Is blocking an Obama SCOTUS nominee worth losing the Senate?

posted at 12:31 pm on February 22, 2016 by Jazz Shaw

There are rumors circulating this morning that Mitch McConnell is meeting with Chuck Grassley today to discuss whether or not Grassley’s committee should at least entertain hearings for the expected Supreme Court nominee coming from the White House. This, as you can well imagine, has most conservatives on edge. The hard line for the base thus far has been #NoHearingsNoVotes and any Republican who is seen wavering on that point is already in the firing line. But there are arguments being made (generally more quietly) that such a stance will put the GOP squarely back in the “obstructionist” target range for the media and could potentially cost down ticket races in November. But as Alexander Bolton reports at The Hill today, there’s an even louder chorus saying that the seat on the high court is more important than any cost that might be incurred.

McConnell’s (R-Ky.) top priority since becoming majority leader last year has been to put his colleagues in a strong position to win reelection, in part by showing that Republicans can govern.

But bottling up President Obama’s nominee to replace the late conservative Justice Antonin Scalia could bring the work of the chamber to a screeching halt, if Democrats choose to retaliate.

Conservatives say that’s the risk McConnell has to take.

Taking action on a Supreme Court nominee — even through the Judiciary Committee — when Obama has less than a year left in his term would be a cardinal sin, conservative activists say.

They argue the ideological balance of the court is so important that it’s not worth playing political games to take the pressure off vulnerable Republican incumbents.

There are plenty of early indicators which show that the appeasement camp could sway some GOP senators up for election this fall. The Concord Monitor already went after Kelly Ayotte over her support of McConnell’s initial claim that the nomination would wait for the next president, but she hit back over the weekend with an op-ed defending her position. Similarly, the Scranton Times-Tribune went after Pat Toomey, also up for election this fall. Lisa Murkowski and Mark Kirk seemed to be wavering at first, but have since backed off from calls for hearings to take place.

It seems to me that there are two separate but equally relevant questions in play here. First of all, is the threat to the Senate Majority real if the GOP holds the line? And second, even if we accept that it is, what price is too high to pay in exchange for keeping Barack Obama from naming Scalia’s replacement?

On the first count, pardon me if I’m dubious. The Supreme Court is a huge issue for both parties because the effects of these appointments can last decades longer than the time any president will remain in office or the tenure of the person occupying the Senate Majority Leader’s office. But that’s the case in every election anyway. Even if there isn’t a current vacancy, the highest bench tends to be populated with a significant number of people who are rather long in the tooth and who may retire or expire with no notice in any given year. Office holders and office seekers pushing to have a president from their own party make the next selection is nothing new and the nation has many larger fish to fry in the meantime.

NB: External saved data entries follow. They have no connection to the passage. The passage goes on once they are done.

(** When the store fails, [log_request] logs the failure and hands the
    request on without a log id and without the bypass flag. *)
Lemma log_request_store_failure svc req clone body w r' e :
  activeProjectID svc ≠ ulid_zero →
  bypassOutOfScopeRequests svc && negb (scope svc clone body) = false →
  (∀ l, ProjectID l = activeProjectID svc →
        StoreRequestLog (repo w) l = (r', Some e)) →
  ∃ w', log_request svc req clone body w = (req, w')
        ∧ logged w' = Errorw "Failed to store request log." e :: logged w.
Proof.
  intros Hne Hby Hfail. unfold log_request.
  rewrite decide_False; last first.
  { unfold ulid_Compare. intros Hc. apply Hne.
    destruct (N.compare_spec (activeProjectID svc) ulid_zero); done. }
  rewrite Hby. unfold bind, new_ULID, svc_StoreRequestLog. cbn [repo].
  rewrite Hfail by reflexivity. eexists. split; reflexivity.
Qed.

(** A response whose request carries neither the bypass flag nor a log id
    makes the response modifier fail. *)
Lemma ResponseModifier_missing_ID svc (next : ResponseModifyFunc R) res w res1 w1 :
  next res w = (res1, None, w1) →
  assert_bool (context_Value (Req_ctx (Res_Request res1)) LogBypassedKey) = false →
  assert_ULID (context_Value (Req_ctx (Res_Request res1)) ReqLogIDKey) = None →
  ResponseModifier svc next res w
  = (res1, Some (errors_New "reqlog: request is missing ID"), w1).
Proof.
  intros Hnext Hb Hid. unfold ResponseModifier, bind. rewrite Hnext.
  cbn zeta. rewrite Hb, Hid. reflexivity.
Qed.

(** An error that is not a cancellation is answered with 502. *)
Lemma errorHandler_502 (e : error) w :
  errors_Is_Canceled e = false →
  (errorHandler e w).1 = WroteStatus StatusBadGateway.
Proof. intros He. unfold errorHandler. rewrite He. reflexivity. Qed.

Lemma ParseHTTPResponse_body_gzip res d :
  Header_Get (Res_Header res) "Content-Encoding" = "gzip" →
  gzip_NewReader (Res_Body res) = inr (bytes_NewBuffer d) →
  ParseHTTPResponse res = inr (ResponseLog_of res d).
Proof.
  intros Hgz Hdec. unfold ParseHTTPResponse.
  rewrite decide_True by done. rewrite Hdec. reflexivity.
Qed.

(** C3, amended.  For a response whose [Content-Encoding] is [gzip] and
    whose body the decoder decodes to [d], [ParseHTTPResponse] returns a
    log whose body is [d] and whose header map is the response's header map
    as it was, [Content-Encoding: gzip] included.  For any other response
    whose body can be read, the log's body is the body as it is. *)
Theorem ParseHTTPResponse_decodes_body_keeps_header res :
  (∀ d,
      Header_Get (Res_Header res) "Content-Encoding" = "gzip" →
      gzip_NewReader (Res_Body res) = inr (bytes_NewBuffer d) →
      ParseHTTPResponse res = inr (ResponseLog_of res d)
      ∧ RL_Body (ResponseLog_of res d) = d
      ∧ RL_Header (ResponseLog_of res d) = Res_Header res
      ∧ Header_Get (RL_Header (ResponseLog_of res d)) "Content-Encoding" = "gzip")
  ∧ (Header_Get (Res_Header res) "Content-Encoding" ≠ "gzip" →
     failure (Res_Body res) = None →
     ParseHTTPResponse res = inr (ResponseLog_of res (content (Res_Body res)))
     ∧ RL_Body (ResponseLog_of res (content (Res_Body res))) = content (Res_Body res)).
Proof.
  split.
  - intros d Hgz Hdec. by rewrite (ParseHTTPResponse_body_gzip _ d).
  - intros Hgz Hok. unfold ParseHTTPResponse.
    rewrite decide_False by done. unfold ioutil_ReadAll. rewrite Hok. done.
Qed.

(** C2, amended.  A response with [Content-Encoding: gzip] that passes
    through the response modifier goes on to the client with the bytes it
    came with, still gzip-encoded, and with its headers as they were; the
    task the modifier starts stores a response log whose body is the
    decoded bytes. *)
Theorem gzip_response_logged_decoded_forwarded_encoded svc
    (next : ResponseModifyFunc R) res w res1 w1 reqLogID raw d :
  next res w = (res1, None, w1) →
  assert_bool (context_Value (Req_ctx (Res_Request res1)) LogBypassedKey) = false →
  assert_ULID (context_Value (Req_ctx (Res_Request res1)) ReqLogIDKey) = Some reqLogID →
  Header_Get (Res_Header res1) "Content-Encoding" = "gzip" →
  Res_Body res1 = bytes_NewBuffer raw →
  gzip_NewReader (bytes_NewBuffer raw) = inr (bytes_NewBuffer d) →
  ∃ task,
    ResponseModifier svc next res w = (res1, None, (go task w1).2)
    ∧ content (Res_Body res1) = raw
    ∧ ∀ w2, calls (run_task task w2).2
            = CallStoreResponseLog reqLogID (ResponseLog_of res1 d) :: calls w2.
Proof.
  intros Hnext Hb Hid Hgz Hbody Hdec.
  exists (TaskStoreResponse reqLogID res1). split; [|split].
  - unfold ResponseModifier, bind. rewrite Hnext. cbn zeta.
    rewrite Hb, Hid, Hbody. cbn.
    replace (Response_set_Body res1 (bytes_NewBuffer raw)) with res1; [done|].
    destruct res1; cbn in *. by subst.
  - by rewrite Hbody.
  - intros w2. unfold run_task, storeResponse, bind.
    assert (ParseHTTPResponse res1 = inr (ResponseLog_of res1 d)) as ->.
    { apply ParseHTTPResponse_body_gzip; [done|]. by rewrite Hbody. }
    unfold svc_StoreResponseLog.
    destruct (StoreResponseLog _ _ _) as [r' [e|]]; reflexivity.
Qed.
End CaptureClaims.

(** * The properties on concrete exchanges *)

Module Runs.
Import Fixtures.

(** C1. The repository refuses the request log; the request modifier logs
    the failure and lets the request go upstream without a log id, the
    upstream answers [200 OK], and the response modifier then fails with
    "request is missing ID": the client gets [502 Bad Gateway]. *)
Theorem store_failure_renders_502 :
  ∃ w',
    handler_ServeHTTP (proxy_with_logger svc_active) upstream_hello req_get broken0
    = (WroteStatus StatusBadGateway, w')
    ∧ calls w' = [CallStoreRequestLog
                    {| ID := ulid_MustNew 1700000000000 7; ProjectID := project1;
                       Log_URL := Req_URL req_get; Log_Method := "GET";
                       Log_Proto := "HTTP/1.1";
                       Log_Header := <["X-Forwarded-For" := []]> (Req_Header req_get);
                       Log_Body := []; Log_Response := None |}]
    ∧ logged w' = [Errorw "Failed to proxy request."
                     (errors_New "reqlog: request is missing ID");
                   Errorw "Failed to store request log." ErrBrokenRepo].
Proof. eexists. split; [|split]; vm_compute; reflexivity. Qed.

(** C2 fails as stated: the upstream answers with gzip([world]); the client
    gets the gzip bytes as they came, with [Content-Encoding: gzip] still
    on the response, and not the bytes [world]; the stored response log
    holds [world]. *)
Lemma gzip_body_reaches_client_encoded :
  ∃ res' task w',
    handler_ServeHTTP (proxy_with_logger svc_active) upstream_gz req_get mem0
    = (WroteResponse res', w')
    ∧ Header_Get (Res_Header res') "Content-Encoding" = "gzip"
    ∧ gzip_NewReader (Res_Body (res_gz req_get))
      = inr (bytes_NewBuffer (String.list_byte_of_string "world"))
    ∧ content (Res_Body res') = StoredGzip.gz_world
    ∧ content (Res_Body res') ≠ String.list_byte_of_string "world"
    ∧ spawned w' = [task]
    ∧ (RL_Body <$> (head (repo (run_task task w').2) ≫= Log_Response))
      = Some (String.list_byte_of_string "world").
Proof.
  do 3 eexists. split; [vm_compute; reflexivity|].
  split; [reflexivity|]. split; [vm_compute; reflexivity|].
  split; [reflexivity|]. split; [discriminate|].
  split; [reflexivity|]. vm_compute. reflexivity.
Qed.

Lemma gzip_response_logged_decoded_forwarded_encoded_witness :
  ∃ task,
    ResponseModifier svc_active nopResModifier (res_gz (logged_as 5%N req_get)) mem0
    = (res_gz (logged_as 5%N req_get), None, (go task mem0).2)
    ∧ content (Res_Body (res_gz (logged_as 5%N req_get))) = StoredGzip.gz_world
    ∧ ∀ w2 : World MemRepo,
        calls (run_task task w2).2
        = CallStoreResponseLog 5%N
            (ResponseLog_of (res_gz (logged_as 5%N req_get))
               (String.list_byte_of_string "world")) :: calls w2.
Proof.
  apply (gzip_response_logged_decoded_forwarded_encoded
           svc_active nopResModifier (res_gz (logged_as 5%N req_get)) mem0
           (res_gz (logged_as 5%N req_get)) mem0 5%N StoredGzip.gz_world
           (String.list_byte_of_string "world")).
  - reflexivity.
  - reflexivity.
  - reflexivity.
  - reflexivity.
  - reflexivity.
  - vm_compute. reflexivity.
Defined.

(** C3 fails as stated: the log of a gzipped response holds the decoded
    body, and its header map still holds [Content-Encoding: gzip]. *)
Lemma ParseHTTPResponse_keeps_gzip_header :
  ∃ resLog,
    ParseHTTPResponse (res_gz req_get) = inr resLog
    ∧ RL_Body resLog = String.list_byte_of_string "world"
    ∧ RL_Header resLog !! "Content-Encoding" = Some ["gzip"].
Proof. eexists. split; [vm_compute; reflexivity|]. split; reflexivity. Qed.

Lemma ParseHTTPResponse_decodes_body_keeps_header_witness :
  (ParseHTTPResponse (res_gz req_get)
   = inr (ResponseLog_of (res_gz req_get) (String.list_byte_of_string "world"))
   ∧ Header_Get (RL_Header (ResponseLog_of (res_gz req_get)
                              (String.list_byte_of_string "world")))
       "Content-Encoding" = "gzip")
  ∧ ParseHTTPResponse (res_hello req_get)
    = inr (ResponseLog_of (res_hello req_get) (String.list_byte_of_string "hello")).
Proof.
  split.
  - destruct (proj1 (ParseHTTPResponse_decodes_body_keeps_header (res_gz req_get))
                (String.list_byte_of_string "world"))
      as (Hlog & _ & _ & Hhdr).
    + reflexivity.
    + vm_compute. reflexivity.
    + split; [exact Hlog|exact Hhdr].
  - apply (proj2 (ParseHTTPResponse_decodes_body_keeps_header (res_hello req_get))).
    + discriminate.
    + reflexivity.
Defined.



(** C5 fails as stated: out-of-scope requests are bypassed and the scope
    does not match the request, but its body breaks off; the request goes
    on without LOG_BYPASSED, and the response modifier fails on the
    response instead of returning for a bypassed exchange. *)
Lemma unread_body_not_flagged_out_of_scope :
  bypassOutOfScopeRequests svc_scoped = true
  ∧ scope svc_scoped (Request_Clone req_broken) (String.list_byte_of_string "hel")
    = false
  ∧ context_Value
      (Req_ctx (RequestModifier svc_scoped nopReqModifier req_broken mem0).1)
      LogBypassedKey = None
  ∧ (ResponseModifier svc_scoped nopResModifier
       (res_hello (RequestModifier svc_scoped nopReqModifier req_broken mem0).1)
       mem0).1.2
    = Some (errors_New "reqlog: request is missing ID").
Proof. repeat split; vm_compute; reflexivity. Qed.

Lemma out_of_scope_bypasses_witness :
  (∃ req' w',
      RequestModifier svc_scoped nopReqModifier req_get mem0 = (req', w')
      ∧ context_Value (Req_ctx req') LogBypassedKey = Some (any_bool true)
      ∧ calls w' = [] ∧ repo w' = []
      ∧ ResponseModifier svc_scoped nopResModifier (res_hello req') w'
        = (res_hello req', None, w'))
  ∧ (∃ req' w',
        RequestModifier svc_scoped nopReqModifier req_broken mem0 = (req', w')
        ∧ calls w' = [] ∧ repo w' = []
        ∧ ∃ err', ResponseModifier svc_scoped nopResModifier (res_hello req') w'
                  = (res_hello req', err', w')).
Proof.
  split.
  - destruct (out_of_scope_bypasses svc_scoped nopReqModifier req_get mem0
                req_get mem0 eq_refl eq_refl)
      as (req' & w' & Hrun & Hcalls & Hrepo & _ & Hflag & Hres).
    { intros clone body [= <- <-]. reflexivity. }
    exists req', w'. split; [exact Hrun|].
    split; [apply Hflag; by eexists|].
    split; [exact Hcalls|]. split; [exact Hrepo|].
    destruct (Hres nopResModifier (res_hello req') w' (res_hello req') None w'
                eq_refl eq_refl (or_introl (ex_intro _ _ eq_refl)))
      as (err' & Hrm & Herr).
    rewrite Hrm. f_equal. f_equal. apply Herr. by eexists.
  - destruct (out_of_scope_bypasses svc_scoped nopReqModifier req_broken mem0
                req_broken mem0 eq_refl eq_refl)
      as (req' & w' & Hrun & Hcalls & Hrepo & _ & _ & Hres).
    { intros clone body Hc. discriminate Hc. }
    exists req', w'. split; [exact Hrun|]. split; [exact Hcalls|].
    split; [exact Hrepo|].
    destruct (Hres nopResModifier (res_hello req') w' (res_hello req') None w'
                eq_refl eq_refl (or_intror eq_refl))
      as (err' & Hrm & _).
    exists err'. exact Hrm.
Defined.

But even if it did cost the GOP the majority in the Senate, what really would that mean when compared to the next decade or more of a majority on the court? I tend to be swayed a fair bit by David Bozell’s comments on the subject.

“I would rank having a conservative justice as more important than having the majority in the Senate,” said David Bozell, president of For America, a conservative advocacy group. “God knows this Republican majority in the Senate hasn’t done much anyway for conservatism, period.

I realize I’m making this argument less than 24 hours after pointing out that our SCOTUS nomination process is hopelessly broken, but any depression I may feel over the not terribly pristine nature of the process doesn’t change the reality of the results. If we’re going to wind up with either a highly partisan liberal or a highly partisan conservative in Scalia’s seat, I’ll still opt for the latter. That feeling is tempered by the realization that even if we stave off an Obama appointment, it’s far from a certainty that a Republican will win in November. For all we know, Hillary Clinton may wind up nominating the next justice and the GOP could conceivably lose control of the Senate in the process. Then we’ll be right back where we were in 2009. So is it worth it?

Sorry to say, but… yes. Yes it is. No hearings. No votes.